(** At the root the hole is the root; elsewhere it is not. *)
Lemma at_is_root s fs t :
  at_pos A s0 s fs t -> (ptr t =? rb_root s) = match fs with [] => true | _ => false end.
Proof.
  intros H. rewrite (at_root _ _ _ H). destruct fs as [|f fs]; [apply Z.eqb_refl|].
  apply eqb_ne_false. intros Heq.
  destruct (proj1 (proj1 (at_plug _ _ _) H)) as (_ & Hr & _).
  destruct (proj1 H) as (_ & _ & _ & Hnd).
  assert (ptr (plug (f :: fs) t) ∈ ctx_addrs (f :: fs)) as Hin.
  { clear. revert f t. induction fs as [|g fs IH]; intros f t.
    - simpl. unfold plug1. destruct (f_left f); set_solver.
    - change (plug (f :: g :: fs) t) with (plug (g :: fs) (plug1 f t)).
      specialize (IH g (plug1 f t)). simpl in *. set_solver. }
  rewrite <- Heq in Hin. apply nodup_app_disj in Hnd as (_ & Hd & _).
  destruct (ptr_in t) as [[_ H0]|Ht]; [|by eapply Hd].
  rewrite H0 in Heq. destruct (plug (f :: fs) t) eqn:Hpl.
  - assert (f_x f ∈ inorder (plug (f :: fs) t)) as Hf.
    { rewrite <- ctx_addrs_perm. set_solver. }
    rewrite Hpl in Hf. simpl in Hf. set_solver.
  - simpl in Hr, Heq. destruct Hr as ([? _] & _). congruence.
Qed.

[DIRECTIONS FOR THIS TASK]
Quote the data above in full, changing nothing.

[TASK ANSWER]
(** At the root the hole is the root; elsewhere it is not. *)
Lemma at_is_root s fs t :
  at_pos A s0 s fs t -> (ptr t =? rb_root s) = match fs with [] => true | _ => false end.
Proof.
  intros H. rewrite (at_root _ _ _ H). destruct fs as [|f fs]; [apply Z.eqb_refl|].
  apply eqb_ne_false. intros Heq.
  destruct (proj1 (proj1 (at_plug _ _ _) H)) as (_ & Hr & _).
  destruct (proj1 H) as (_ & _ & _ & Hnd).
  assert (ptr (plug (f :: fs) t) ∈ ctx_addrs (f :: fs)) as Hin.
  { clear. revert f t. induction fs as [|g fs IH]; intros f t.
    - simpl. unfold plug1. destruct (f_left f); set_solver.
    - change (plug (f :: g :: fs) t) with (plug (g :: fs) (plug1 f t)).
      specialize (IH g (plug1 f t)). simpl in *. set_solver. }
  rewrite <- Heq in Hin. apply nodup_app_disj in Hnd as (_ & Hd & _).
  destruct (ptr_in t) as [[_ H0]|Ht]; [|by eapply Hd].
  rewrite H0 in Heq. destruct (plug (f :: fs) t) eqn:Hpl.
  - assert (f_x f ∈ inorder (plug (f :: fs) t)) as Hf.
    { rewrite <- ctx_addrs_perm. set_solver. }
    rewrite Hpl in Hf. simpl in Hf. set_solver.
  - simpl in Hr, Heq. destruct Hr as ([? _] & _). congruence.
Qed.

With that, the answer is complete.